A headwind to the recovery is that it continues to be difficult for families to get credit, particularly for new homeowners.
“As part of the correction to the crash there are very strict standards around mortgages and how much of a down payment you have to make and the (credit) score you need to get loans, and so it’s much harder to qualify for mortgages now,” he said. “Particularly for the first-time homebuyer, you’re seeing a lot of the younger generation that have significant student debt, and so you’re actually seeing a slowdown in sort of that early first-time homebuyer.”
Blake said much of the retailer’s growth is coming in the form of online sales, which spiked more than 50 percent in the third quarter.
“People, they want the comfort of shopping in their home, being able to pick up in the store, being able to return in the store, the breadth of selection online. We’re seeing big growth online,” he said.
The shale oil boom in North Dakota has allowed the retailer to open a new store in that state next month. There are also plans to open stores in Mexico.
“But you know, the new store growth is not the significant part of our growth stream.

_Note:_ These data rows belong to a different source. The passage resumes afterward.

(** [self.panels = d] *)
Definition set_panels (self : t) (d : dict Panel.t) : t :=
  {| panels := d; grid := grid self; scan_timeout := scan_timeout self;
     send_timeout := send_timeout self; send_delay := send_delay self;
     retry_count := retry_count self; panel_delay := panel_delay self;
     server_host := server_host self; server_port := server_port self |}.

(** [self.panels = d; self.grid = g] *)
Definition set_panels_grid (self : t) (d : dict Panel.t) (g : GridConfig.t)
  : t :=
  {| panels := d; grid := g; scan_timeout := scan_timeout self;
     send_timeout := send_timeout self; send_delay := send_delay self;
     retry_count := retry_count self; panel_delay := panel_delay self;
     server_host := server_host self; server_port := server_port self |}.

End PanelConfig.

(** The loop of [get_panel_by_name] over [self.panels.values()].  Both
    sides of the comparison are lower-cased in every turn; a turn in which
    one of them is not ASCII is outside the model. *)
Fixpoint find_by_name (name : string) (values : list Panel.t)
  : modelled (option Panel.t) :=
  match values with
  | [] => Within None
  | panel :: rest =>
      if isascii (Panel.name panel) && isascii name then
        if String.eqb (lower (Panel.name panel)) (lower name)
        then Within (Some panel)
        else find_by_name name rest
      else Outside
  end.

(** [def get_panel_by_name(self, name)] (lines 62-67) *)
Definition get_panel_by_name (self : PanelConfig.t) (name : string)
  : modelled (option Panel.t) :=
  find_by_name name (map snd (PanelConfig.panels self)).

(** [def get_panel_by_mac(self, mac)] (lines 69-71) *)
Definition get_panel_by_mac (self : PanelConfig.t) (mac : string)
  : option Panel.t :=
  dict_get (upper mac) (PanelConfig.panels self).

(** [sorted(..., key=lambda p: p.order)]: the built-in sort is stable, so
    it is the insertion sort that puts a panel in front of the first one
    whose key is not smaller. *)
Fixpoint insert_by_order (p : Panel.t) (sorted : list Panel.t)
  : list Panel.t :=
  match sorted with
  | [] => [p]
  | q :: rest =>
      if (Panel.order p <=? Panel.order q)%Z then p :: q :: rest
      else q :: insert_by_order p rest
  end.

Definition sorted_by_order (l : list Panel.t) : list Panel.t :=
  fold_right insert_by_order [] l.

(** [def get_enabled_panels(self)] (lines 73-76) *)
Definition get_enabled_panels (self : PanelConfig.t) : list Panel.t :=
  let enabled := filter Panel.enabled (map snd (PanelConfig.panels self)) in
  sorted_by_order enabled.

(** The dictionary [grid_macs] of [get_grid_panels] (lines 81-86). *)
Definition grid_macs (self : PanelConfig.t) : dict (option string) :=
  let g := PanelConfig.grid self in
  [("linksboven", GridConfig.linksboven g);
   ("rechtsboven", GridConfig.rechtsboven g);
   ("linksonder", GridConfig.linksonder g);
   ("rechtsonder", GridConfig.rechtsonder g)].

(** The loop of [get_grid_panels] (lines 87-89); [if mac and mac in
    self.panels]: [None] and the empty string are falsy. *)
Fixpoint collect_grid (panels : dict Panel.t) (todo : dict (option string))
    (result : dict Panel.t) : dict Panel.t :=
  match todo with
  | [] => result
  | (position, slot) :: rest =>
      match slot with
      | Some mac =>
          if String.eqb mac "" then collect_grid panels rest result
          else
            match dict_get mac panels with
            | Some panel =>
                collect_grid panels rest (dict_set position panel result)
            | None => collect_grid panels rest result
            end
      | None => collect_grid panels rest result
      end
  end.

(** [def get_grid_panels(self)] (lines 78-90) *)
Definition get_grid_panels (self : PanelConfig.t) : dict Panel.t :=
  collect_grid (PanelConfig.panels self) (grid_macs self) [].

It’s mostly online and in-store,” he said.
Among those at the breakfast, held at the Cobb Galleria Centre, was county chairman Tim Lee, who said he was grateful that Home Depot’s corporate headquarters are in the county within the Cumberland Community Improvement District.
“Where Home Depot goes, so does the economy,” Lee said. “The stronger their sales are, it’s a good indicator as to where the economy is going overall, as people use more discretionary income for home improvement, and it’s also an indication that the building market, new homes, is starting to come back and show signs of improvement, which for our area specifically is a catalyst for economic growth. Combining their strength with the recent news of economic development in Cobb County (the Atlanta Braves moving here) the future looks bright for Cobb.”
Blake touched on the community service of Home Depot, such as the $80 million the retailer’s foundation committed to nonprofits dedicated to improving the homes of veterans.
Every year from Sept. 11 to Nov. 11, the company also makes a concentrated effort to serve its communities. This past eight-week span saw more than 350 projects to help veterans completed.
“Many of these projects are right here in Cobb County, from performing critical home repairs to building wheelchair ramps to refurbishing transitional housing for formerly homeless veterans,” Blake said.